28 oct. 2010

Obama avala una central de espejos en el desierto de California con la potencia de una nuclear - Es 20 veces mayor que las instalaciones españolas

Estados Unidos acaba de dar un salto de gigante en la promoción de las energías renovables, al otorgar la madrugada de ayer luz verde para la construcción de la que está considerada como la mayor planta termosolar del mundo. Será un megagranja de paneles parabólicos con una potencia instalada de 1.000 megavatios -la de un reactor nuclear- cuando empiece a operar en 2013, en el desierto de Mojave (California).

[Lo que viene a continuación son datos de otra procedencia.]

(** The request the store runs when a call of a handler arrives now. *)
Definition request_of (w : World) (call : write_call) : write_request :=
  match call with
  | CallInsert n => InsertProgress (entropy w (drawn w)) (server_clock w) n
  | CallUpdate rowId p => UpdateProgress rowId p
  end.

(** A lossy world: the response to the first request is lost after the
    store has applied it, the second request is lost before. *)
Definition lossy : World :=
  mkWorld Sample.db (Some Sample.alice) [response_lost; request_lost]
    1000%Z 2000%Z sample_uuid 0 [].

(** Two toggles of the first lesson, each handler run to its end, then a
    third click. *)
Definition retries : list move :=
  serial "c1" (Toggle "l1") ++ serial "c1" (Toggle "l1") ++
  serial "c1" (Toggle "l1").

(** ** Requests on a lossy network *)

Lemma hush_quiet w : quiet w → hush w = w.
Proof. destruct w. unfold quiet, hush. simpl. by intros ->. Qed.

(** A write is lost before the store sees it, or reaches the store as on a
    network that loses nothing, with its response lost or not. *)
Lemma send_cases call w :
  (∃ fs, send call w =
         (Ok (respond (Err network_error)), with_faults (λ _, fs) w)) ∨
  (∃ r0 w0 r fs, send call (hush w) = (Ok r0, w0) ∧
     send call w = (Ok r, with_faults (λ _, fs) w0) ∧
     (r = r0 ∨ r = respond (Err network_error))).
Proof.
  destruct call, w as [d s [|[] fs] cc sc en dr co]; unfold hush; simpl;
    run_calls; repeat case_match; simplify_eq; eauto 10.
Qed.

(** The reads leave the world as it is up to the faults they consume, and
    on a store with unique course ids they fail only as the network
    fails. *)
Lemma reload_fetch_faults courseId w r w' :
  reload_fetch courseId w = (Ok r, w') →
  (∃ fs, w' = with_faults (λ _, fs) w) ∧
  (NoDup (course_ids (db w)) →
   network_only (courseResult r) ∧ network_only (lessonsResult r)).
Proof.
  intros Hfetch. split.
  - revert Hfetch. unfold reload_fetch. split_faults w; destruct session;
      run_calls; intros [= <- <-]; by eexists.
  - intros Hnd.
    destruct (maybeSingle_course (auth_uid w) courseId (db w) Hnd) as [oc Hoc].
    revert Hfetch. unfold reload_fetch, network_only.
    split_faults w; destruct session; run_calls; rewrite ?Hoc;
      intros [= <- <-]; destruct oc; simpl; auto.
Qed.

Lemma settled_hush w : settled w → ready (hush w) ∧ fresh_source (hush w).
Proof. intros (? & ? & ?). by split_and!. Qed.

Lemma settled_faults fs w : ready w → fresh_source w → settled (with_faults (λ _, fs) w).
Proof. intros (_ & ? & ?) ?. by split_and!. Qed.

Lemma settled_refaulted fs w : settled w → settled (with_faults (λ _, fs) w).
Proof. intros (? & ? & ?). by split_and!. Qed.

(** ** What a write of the account keeps *)

Lemma page_held_grows u db db' st :
  grows db db' → page_held db u st → page_held db' u st.
Proof.
  intros (_ & Hl & _ & Hown) [Hls Hps]. split.
  - unfold lesson_ids. by rewrite Hl.
  - eapply Forall_impl; [done|]. intros r. apply Hown.
Qed.

Lemma task_held_grows courseId u db db' t :
  grows db db' → task_held courseId db u t → task_held courseId db' u t.
Proof.
  intros Hg. destruct t as [message call| |r]; simpl; [|done|].
  - apply (task_known_grows courseId u db db' (Writing message call) Hg).
  - intros (? & ? & ?). split_and!; [by eapply page_held_grows|done..].
Qed.

(** A request of the account that the store knows, on a lossy network: it
    is answered with success or with the error of the network, and the
    world it leaves is settled, with the same session and console. *)
Lemma send_held courseId user w call r w' :
  settled w → session w = Some user → courseId ∈ course_ids (db w) →
  call_known courseId (db w) (AuthUser.id user) call →
  send call w = (Ok r, w') →
  network_only r ∧ settled w' ∧ session w' = session w ∧
  console w' = console w ∧ grows (db w) (db w').
Proof.
  intros Hw Hs Hc Hcall Hsend. pose proof Hw as (Hwf & Hf & _).
  destruct (send_cases call w) as [(fs & Heq)|(r0 & w0 & r1 & fs & H0 & Heq & Hr)];
    rewrite Heq in Hsend; injection Hsend as <- <-.
  { split_and!; [by right|by apply settled_refaulted|done..|apply grows_refl]. }
  destruct (settled_hush w Hw) as [Hr0 Hf0].
  destruct (send_calm courseId user (hush w) Hr0 Hf0 Hs Hc call Hcall)
    as (w1 & Hsend1 & Hr1 & Hf1 & Hs1 & Hco1 & Hg1).
  rewrite H0 in Hsend1. injection Hsend1 as -> ->.
  split_and!; [destruct Hr as [->| ->]; [by left|by right]
              |by apply settled_faults|done..].
Qed.

(** ** The steps of a page on a lossy network *)

Lemma only_network_snoc log message :
  only_network log → only_network (log ++ [mkLog message network_error]).
Proof. intros Hlog. apply Forall_app. split; [done|]. by apply Forall_singleton. Qed.

Lemma logged_nothing w w' : console w' = console w → logged_network w w'.
Proof. intros Hc. exists []. rewrite app_nil_r. split; [done|apply Forall_nil_2]. Qed.

Lemma logged_one w w' message :
  console w' = console w ++ [mkLog message network_error] → logged_network w w'.
Proof. intros Hc. eexists. split; [done|]. by apply Forall_singleton. Qed.

Lemma logged_network_only w w' :
  logged_network w w' → only_network (console w) → only_network (console w').
Proof. intros (log & -> & Hlog) Hw. by apply Forall_app. Qed.

Lemma settled_console f w : settled w → settled (with_console f w).
Proof. intros (? & ? & ?). by split_and!. Qed.

Section Held.
Context (courseId : uuid) (user : AuthUser.t) (s : Sys).
Context (Hholds : holds courseId user s).

Lemma kept_refl : kept courseId user s s.
Proof using Hholds.
  split_and!; [done|apply grows_refl|by apply logged_nothing|done].
Qed.

Lemma start_kept a : kept courseId user s (start courseId a s).
Proof using Hholds.
  unfold start. case_bool_decide as Ha; [|apply kept_refl].
  destruct Hholds as (Hw & Hs & Hc & (Hls & Hps) & Ht). rewrite Hs.
  assert (∀ target patch message,
    lesson_ref_ok (db (sys_world s)) target →
    kept courseId user s
      (spawn (Writing message
                (write_call_of courseId target patch (sys_page s) user
                   (client_clock (sys_world s)))) s)) as Hspawn.
  { intros target patch message Href. unfold kept, holds, spawn. sys_simpl.
    split_and!; [done..| |apply grows_refl|by apply logged_nothing|done].
    apply Forall_app. split; [done|]. apply Forall_singleton.
    by apply write_call_known. }
  destruct (offered_elem _ _ Ha) as [->|[(lesson & Hin & ->)|[-> _]]];
    [apply kept_refl|..].
  - rewrite toggle_call_of. apply Hspawn.
    by apply (proj1 (Forall_forall _ _) Hls).
  - rewrite complete_call_of. by apply Hspawn.
Qed.

Lemma writing_kept i message call :
  sys_tasks s !! i = Some (Writing message call) →
  kept courseId user s (advance courseId i s).
Proof using Hholds.
  intros Hi. destruct Hholds as (Hw & Hs & Hc & Hp & Ht).
  unfold advance, failed. rewrite Hi.
  destruct (send_Ok call (sys_world s)) as (r & w' & Hsend). rewrite Hsend.
  destruct (send_held courseId user _ call r w' Hw Hs Hc
              (Forall_lookup_1 _ _ _ _ Ht Hi) Hsend)
    as (Hr & Hw' & Hs' & Hco & Hg).
  assert (Forall (task_held courseId (db w') (AuthUser.id user)) (sys_tasks s))
    as Ht'.
  { eapply Forall_impl; [done|]. intros t. by apply task_held_grows. }
  assert (courseId ∈ course_ids (db w')) as Hc'.
  { unfold course_ids. by rewrite (proj1 Hg). }
  destruct Hr as [Hr|Hr]; rewrite Hr; unfold kept, holds; sys_simpl.
  - split_and!; [done|by rewrite Hs'|done|by eapply page_held_grows
                |by apply Forall_insert|done|by apply logged_nothing|done].
  - simpl. split_and!; [done|by rewrite Hs'|done|by eapply page_held_grows
                       |by apply Forall_delete|done| |done].
    apply (logged_one _ _ message). simpl. by rewrite Hco.
Qed.

Lemma loading_kept i :
  sys_tasks s !! i = Some Loading → kept courseId user s (advance courseId i s).
Proof using Hholds.
  intros Hi. destruct Hholds as (Hw & Hs & Hc & Hp & Ht).
  unfold advance. rewrite Hi.
  destruct (reload_fetch_Ok courseId (sys_world s)) as (r & w' & Hfetch).
  rewrite Hfetch. pose proof Hw as ((Hpk & _) & _).
  destruct (reload_fetch_faults _ _ _ _ Hfetch) as [[fs ->] Hnet].
  destruct (reload_fetch_inv _ _ _ _ Hfetch) as (_ & _ & _ & Hls & Hps).
  unfold kept, holds. sys_simpl.
  split_and!; [by apply settled_refaulted|done..| |apply grows_refl
              |by apply logged_nothing|done].
  apply Forall_insert; [done|]. split; [|apply Hnet, Hpk]. split; simpl.
  - destruct (data (lessonsResult r)) as [ls|] eqn:Hd; [|done]. simpl.
    rewrite (Hls ls eq_refl), (auth_uid_session _ _ Hs). apply Forall_forall.
    intros l [Hl _]%select_lessons_elem. by apply list_elem_of_fmap_2.
  - destruct (data (progressResult r)) as [rows|] eqn:Hd; [|done]. simpl.
    apply Forall_forall. intros row Hrow.
    destruct (Hps rows eq_refl row Hrow) as (u & Hu & Hin).
    rewrite (auth_uid_session _ _ Hs) in Hin. simplify_eq.
    eapply select_user_progress_owned, Hin. apply Hpk.
Qed.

La inversión inicial de este proyecto se estima en 4.330 millones de euros y podrá suministrar electricidad a 300.000 hogares. Ken Salazar, secretario de Interior, afirmó que es la muestra de que EE UU quiere ser una potencia en este campo.

Con estas plantas, EE UU recuperará el liderazgo en termosolar que mantiene España. Con más de 400 megavatios instalados -serán el doble a principios de 2011- y con una central de investigación pública en Almería desde los años ochenta, España ha sido clave en la recuperación de esta tecnología, que languideció en los noventa.

La construcción de la megagranja solar empezará a final de año en Blythe, una zona desértica a 350 kilómetros de Los Ángeles. La obra permitirá generar 1.066 empleos. La compañía que está detrás del proyecto, la firma alemana Solar Millennium, dice que cuando esté terminada, se necesitarán 295 empleos con carácter permanente para hacerla funcionar. También participa Chevron Energy Solutions. Juntas presentaron los certificados en agosto de 2009. En julio pasado, Obama anunció la concesión de una garantía federal de unos 1.150 millones al grupo español Abengoa para construir en Arizona una planta de 250 megavatios.

En las centrales fotovoltaicas los paneles producen electricidad directamente. Las termosolares son centrales mucho mayores que concentran mediante espejos la radiación solar en un fluido. Este se calienta, va a un sistema que genera vapor de agua que a su vez mueve una turbina para generar electricidad.

Valerano Ruiz, presidente de la patronal Protermosolar, explicó que la justificación para hacer plantas tan grandes es que "el coste de producción baja conforme la planta es mayor". España, en cambio, mantiene un tope de 50 megavatios por planta para que las primas a las renovables no se disparen. En España aún supone menos del 1% de la electricidad. Ruiz afirma que la apuesta de EE UU demuestra que "la tecnología termosolar está aquí para quedarse" a pesar del extendido discurso contra las renovables.

La aprobación del proyecto de EE UU corría prisa, porque a final de año vencen las ayudas públicas previstas por el Departamento del Tesoro para la promoción de energía limpia. Apoyo, recogido en el paquete de estímulos económicos, que sirve para cubrir el 30% del coste total del proyecto. Se trata, de hecho, de la sexta granja solar autorizada en un mes, que se construirá en suelo público. Existe otra pendiente de recibir la luz verde.

Cuando las siete plantas operen a plena capacidad, juntas podrán generar hasta 2.800 megavatios de electricidad, suficientes para alimentar a dos millones de hogares. Las primeras granjas empezarán a suministrar electricidad a la red el año próximo. La industria lleva cinco años pidiendo permiso a las autoridades federales para instalar estas granjas en suelo público en el desierto.


A pesar de construirse en áreas desérticas, las organizaciones ambientales se oponen a proyectos como el de Blythe, por su impacto en la fauna. Unas de las condiciones impuestas por el Departamento de Interior es que los gestores de la planta solar faciliten fondos para preservar y reducir el impacto de la obra.